[SUPPLIED DATA Boundary: Start]

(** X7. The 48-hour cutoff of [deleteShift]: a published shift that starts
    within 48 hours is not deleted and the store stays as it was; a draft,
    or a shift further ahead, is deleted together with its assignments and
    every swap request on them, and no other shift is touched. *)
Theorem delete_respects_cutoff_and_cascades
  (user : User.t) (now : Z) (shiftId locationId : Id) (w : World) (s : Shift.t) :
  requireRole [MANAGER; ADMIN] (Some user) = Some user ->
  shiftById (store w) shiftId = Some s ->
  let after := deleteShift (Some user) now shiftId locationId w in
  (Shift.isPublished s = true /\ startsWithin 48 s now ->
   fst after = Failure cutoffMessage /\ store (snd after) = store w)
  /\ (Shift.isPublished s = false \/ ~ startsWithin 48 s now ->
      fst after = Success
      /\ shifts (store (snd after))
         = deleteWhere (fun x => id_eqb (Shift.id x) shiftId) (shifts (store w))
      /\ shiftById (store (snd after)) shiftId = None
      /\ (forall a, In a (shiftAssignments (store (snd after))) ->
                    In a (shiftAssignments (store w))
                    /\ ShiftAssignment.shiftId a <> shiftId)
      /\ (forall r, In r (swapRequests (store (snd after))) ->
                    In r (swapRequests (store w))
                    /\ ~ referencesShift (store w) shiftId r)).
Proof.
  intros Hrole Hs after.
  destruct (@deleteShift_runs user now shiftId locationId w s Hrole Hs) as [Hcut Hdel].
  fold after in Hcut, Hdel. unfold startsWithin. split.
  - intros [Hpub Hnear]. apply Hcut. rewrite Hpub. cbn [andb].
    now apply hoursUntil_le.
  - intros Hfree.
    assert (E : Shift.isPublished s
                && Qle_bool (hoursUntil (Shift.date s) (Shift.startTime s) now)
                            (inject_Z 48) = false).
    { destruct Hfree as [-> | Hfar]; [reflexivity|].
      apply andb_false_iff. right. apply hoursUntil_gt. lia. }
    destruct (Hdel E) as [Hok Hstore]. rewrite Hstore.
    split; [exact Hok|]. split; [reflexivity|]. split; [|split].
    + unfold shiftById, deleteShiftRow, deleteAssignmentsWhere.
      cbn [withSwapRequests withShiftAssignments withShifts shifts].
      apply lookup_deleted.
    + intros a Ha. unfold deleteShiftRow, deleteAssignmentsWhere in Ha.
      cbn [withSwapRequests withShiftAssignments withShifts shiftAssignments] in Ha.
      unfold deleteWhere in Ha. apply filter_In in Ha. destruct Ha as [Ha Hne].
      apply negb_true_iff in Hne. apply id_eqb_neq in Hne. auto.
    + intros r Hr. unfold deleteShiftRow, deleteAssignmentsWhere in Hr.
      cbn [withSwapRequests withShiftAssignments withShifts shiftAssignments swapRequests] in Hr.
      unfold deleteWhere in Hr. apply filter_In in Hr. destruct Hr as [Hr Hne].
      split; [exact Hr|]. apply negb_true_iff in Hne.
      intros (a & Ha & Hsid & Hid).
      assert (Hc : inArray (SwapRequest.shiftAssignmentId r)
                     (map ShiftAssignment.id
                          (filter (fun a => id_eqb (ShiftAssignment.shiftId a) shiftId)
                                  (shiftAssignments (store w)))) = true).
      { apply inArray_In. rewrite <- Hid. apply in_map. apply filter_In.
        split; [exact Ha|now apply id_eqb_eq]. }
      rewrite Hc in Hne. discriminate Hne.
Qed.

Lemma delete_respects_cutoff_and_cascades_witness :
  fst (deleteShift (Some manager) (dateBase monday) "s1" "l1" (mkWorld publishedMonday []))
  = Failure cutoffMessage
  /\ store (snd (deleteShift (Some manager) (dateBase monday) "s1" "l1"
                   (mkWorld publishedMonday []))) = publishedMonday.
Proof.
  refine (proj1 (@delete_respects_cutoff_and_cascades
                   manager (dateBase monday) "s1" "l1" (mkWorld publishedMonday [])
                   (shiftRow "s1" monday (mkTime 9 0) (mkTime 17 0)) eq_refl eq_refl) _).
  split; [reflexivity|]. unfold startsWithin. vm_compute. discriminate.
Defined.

[SUPPLIED DATA Boundary: End]

## YOUR OBJECTIVE
Copy each line of the listing in which the word "withShifts" can be found.

## TASK RESPONSE
      cbn [withSwapRequests withShiftAssignments withShifts shifts].
      cbn [withSwapRequests withShiftAssignments withShifts shiftAssignments] in Ha.
      cbn [withSwapRequests withShiftAssignments withShifts shiftAssignments swapRequests] in Hr.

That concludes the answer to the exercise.